Casi por instinto, descanso la cabeza en el hombro de Ian. Estoy tan exhausta...
Él no la aparta. Mis ojos se cristalizan y cuando termina de cantar, me dice evitando mirarme:
—Lo siento.
Lo miro, un poco inquieta.
Me sostiene la mirada.
Está serio y eso me asusta, pero me relajo cuando sonríe.
—Acabo de cantar la canción... —Alza ambas cejas, fingiendo sorpresa—. ¿Crees que lo conseguí?
—¿Qué?
—Unir nuestros corazones.
Le dedico una mirada risueña.
—Nuestros corazones se unieron hace mucho tiempo, Ian —afirmo—. El enorme cariño que sentimos por mi abuela los unió.
—-Y tal vez algo más... —Deja la frase en el aire y clava sus ojos verdes en los míos.
Me pierdo en ellos.
—¡Mamá! Quiero pintar las paredes de mi cuarto de verde, ¿puedo? ¡Así nunca me faltará la esperanza! -—exclamé, ilusionada.
—¡Claro que puedes, mi niña! Hoy mismo llamaré a un pintor.
Ian me sonríe de oreja a oreja y, como si se tratase de una visión, puedo ver al chico apasionado que alguna vez fue. Fotografiando recuerdos, dedicando canciones, recitando poemas y soñando despierto.
«¿Cómo lo haces?».
«¿Qué?».
«Sonreír, a pesar de todo lo que viviste...».
«¿Crees que nada cambió dentro de mí, Aylin?».
A pesar de nuestras diferencias, admiro a Ian.
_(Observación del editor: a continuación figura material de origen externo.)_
(** The same for a whole pass of [Com_MainFunctionTx]. *)
Lemma Com_MainFunctionTx_ok (cfg : Com_ConfigType) (i : nat)
      (p : Com_IPduConfigType) (tx : Com_IPduTxConfigType) (s : Com_State) :
  nth_error (IPduConfigs cfg) i = Some p ->
  txConfig p = Some tx ->
  group_active s p = true ->
  group_active (Com_MainFunctionTx PduR_ComTransmit cfg s) p = true /\
  (txTimer s i = 0%nat ->
   txTimer (Com_MainFunctionTx PduR_ComTransmit cfg s) i = 0%nat /\
   tx_count i (trace (Com_MainFunctionTx PduR_ComTransmit cfg s))
   = tx_count i (trace s)) /\
  (txTimer s i = 1%nat ->
   txTimer (Com_MainFunctionTx PduR_ComTransmit cfg s) i = CycleTime tx /\
   tx_count i (trace (Com_MainFunctionTx PduR_ComTransmit cfg s))
   = S (tx_count i (trace s))) /\
  ((1 < txTimer s i)%nat ->
   txTimer (Com_MainFunctionTx PduR_ComTransmit cfg s) i
   = (txTimer s i - 1)%nat /\
   tx_count i (trace (Com_MainFunctionTx PduR_ComTransmit cfg s))
   = tx_count i (trace s)).
Proof.
  intros Hi Htx Ha. unfold Com_MainFunctionTx. cbn [COM_USE_CAN].
  destruct (Com_MainFunctionTx_loop_at PduR_ComTransmit _ _ _ s Hi)
    as (s1 & Q1 & Q2).
  assert (Ha1 : group_active s1 p = true)
    by (now rewrite (group_active_quiet i s s1 p Q1)).
  destruct (Com_MainFunctionTx_body_ok i p tx s1 Htx Ha1)
    as (G & B0 & B1 & B2).
  pose proof (quiet_tx_count _ _ _ Q1) as C1.
  pose proof (quiet_tx_count _ _ _ Q2) as C2.
  destruct Q1 as (G1 & _ & T1 & _). destruct Q2 as (G2 & _ & T2 & _).
  rewrite T2, C2. rewrite T1 in B0, B1, B2. rewrite C1 in B0, B1, B2.
  split; [| split; [exact B0 | split; [exact B1 | exact B2]]].
  unfold group_active in *. rewrite G2, G. exact Ha1.
Qed.

Lemma tx_offset_zero (tx : Com_IPduTxConfigType) :
  tx_offset tx = 0%nat -> CycleTime tx = 0%nat.
Proof.
  unfold tx_offset. destruct (Nat.ltb_spec 0 (FirstTime tx)); lia.
Qed.

(** The timer of an active TX I-PDU follows [tx_timer_at], and a pass
    transmits it exactly when the tick is due. *)
Lemma Com_MainFunctionTx_schedule (cfg : Com_ConfigType) (i : nat)
      (p : Com_IPduConfigType) (tx : Com_IPduTxConfigType) (s0 : Com_State) :
  nth_error (IPduConfigs cfg) i = Some p ->
  txConfig p = Some tx ->
  group_active s0 p = true ->
  txTimer s0 i = tx_offset tx ->
  forall n,
    group_active (Nat.iter n (Com_MainFunctionTx PduR_ComTransmit cfg) s0) p
    = true /\
    txTimer (Nat.iter n (Com_MainFunctionTx PduR_ComTransmit cfg) s0) i
    = tx_timer_at (tx_offset tx) (CycleTime tx) n /\
    tx_count i (trace (Nat.iter (S n)
                         (Com_MainFunctionTx PduR_ComTransmit cfg) s0))
    = (tx_count i (trace (Nat.iter n
                            (Com_MainFunctionTx PduR_ComTransmit cfg) s0))
       + if tx_due (tx_offset tx) (CycleTime tx) (S n) then 1 else 0)%nat.
Proof.
  intros Hi Htx Ha Ht.
  pose proof (tx_offset_zero tx) as Hz.
  assert (Inv : forall n,
    group_active (Nat.iter n (Com_MainFunctionTx PduR_ComTransmit cfg) s0) p
    = true /\
    txTimer (Nat.iter n (Com_MainFunctionTx PduR_ComTransmit cfg) s0) i
    = tx_timer_at (tx_offset tx) (CycleTime tx) n).
  { induction n as [| n [IHa IHt]].
    - simpl. split; [exact Ha |]. rewrite Ht. unfold tx_timer_at.
      destruct (Nat.ltb_spec 0 (tx_offset tx)) as [L | L]; [lia |].
      rewrite Hz by lia. simpl. lia.
    - rewrite Nat.iter_succ.
      destruct (Com_MainFunctionTx_ok cfg i p tx _ Hi Htx IHa)
        as (A & B0 & B1 & B2).
      split; [exact A |].
      destruct (tx_timer_at_step (tx_offset tx) (CycleTime tx) n Hz)
        as (S0 & S1 & S2).
      rewrite IHt in B0, B1, B2.
      destruct (tx_timer_at (tx_offset tx) (CycleTime tx) n)
        as [| [| t]] eqn:Et.
      + destruct (B0 eq_refl) as [-> _]. destruct (S0 eq_refl) as [_ E].
        now rewrite E.
      + destruct (B1 eq_refl) as [-> _]. destruct (S1 eq_refl) as [_ E].
        now rewrite E.
      + destruct B2 as [-> _]; [lia |]. destruct S2 as [_ E]; [lia |].
        now rewrite E. }
  intros n. destruct (Inv n) as [IHa IHt].
  split; [exact IHa | split; [exact IHt |]].
  rewrite Nat.iter_succ.
  destruct (Com_MainFunctionTx_ok cfg i p tx _ Hi Htx IHa)
    as (_ & B0 & B1 & B2).
  destruct (tx_timer_at_step (tx_offset tx) (CycleTime tx) n Hz)
    as (S0 & S1 & S2).
  rewrite IHt in B0, B1, B2.
  destruct (tx_timer_at (tx_offset tx) (CycleTime tx) n) as [| [| t]] eqn:Et.
  - destruct (B0 eq_refl) as [_ ->]. destruct (S0 eq_refl) as [-> _]. lia.
  - destruct (B1 eq_refl) as [_ ->]. destruct (S1 eq_refl) as [-> _]. lia.
  - destruct B2 as [_ ->]; [lia |]. destruct S2 as [-> _]; [lia |]. lia.
Qed.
—Abuela, hice una encuesta en mi escuela y la mayoría de los niños quieren crecer, ¿por qué Peter Pan no quería? —pregunté, curiosa.
Mi abuela pareció meditar la respuesta.
—Tal vez no estaba preparado. —Fue lo único que dijo.
Sentí que estaba mintiendo y quería añadir algo más, pero no insistí.
—¿Tú estabas preparada para crecer?
—Nadie lo está, mi vida.
Regreso a la realidad.
«Y tal vez algo más...», me dijo Ian.
—¿Y eso es...? —le pregunto, expectante.
Él cambia de posición para que quedemos frente a frente y yo hago lo mismo.
Se acerca a mí y me aparta un mechón de pelo de la cara, luego me acaricia la mejilla.
Siento el impulso de darle un manotazo, pero después me relajo y un leve suspiro escapa de mis labios.
—Soy inofensivo, Aylin —me dice, risueño.
Asiento con la cabeza.
—¿Entonces? ¿Responderás mi pregunta? ¿Qué unió nuestros corazones?
¡Siento curiosidad!
Ian se acerca un poco más. Nuestros rostros quedan a escasos centímetros.
Intento controlar la respiración e ignorar los latidos acelerados de mi corazón cuando me susurra al oído:
—Te lo dejo de tarea.
Entrecierro los ojos y alzo la barbilla, desafiante.
—Esta vez no te saldrás con la tuya, Bookman.
—Ah, ¿sí? —me reta, en un tono de voz burlón—. ¿Y qué harás, hadita?
Ladeo una sonrisa.
—Esto.
Y sin pensarlo, estampo mis labios contra los suyos.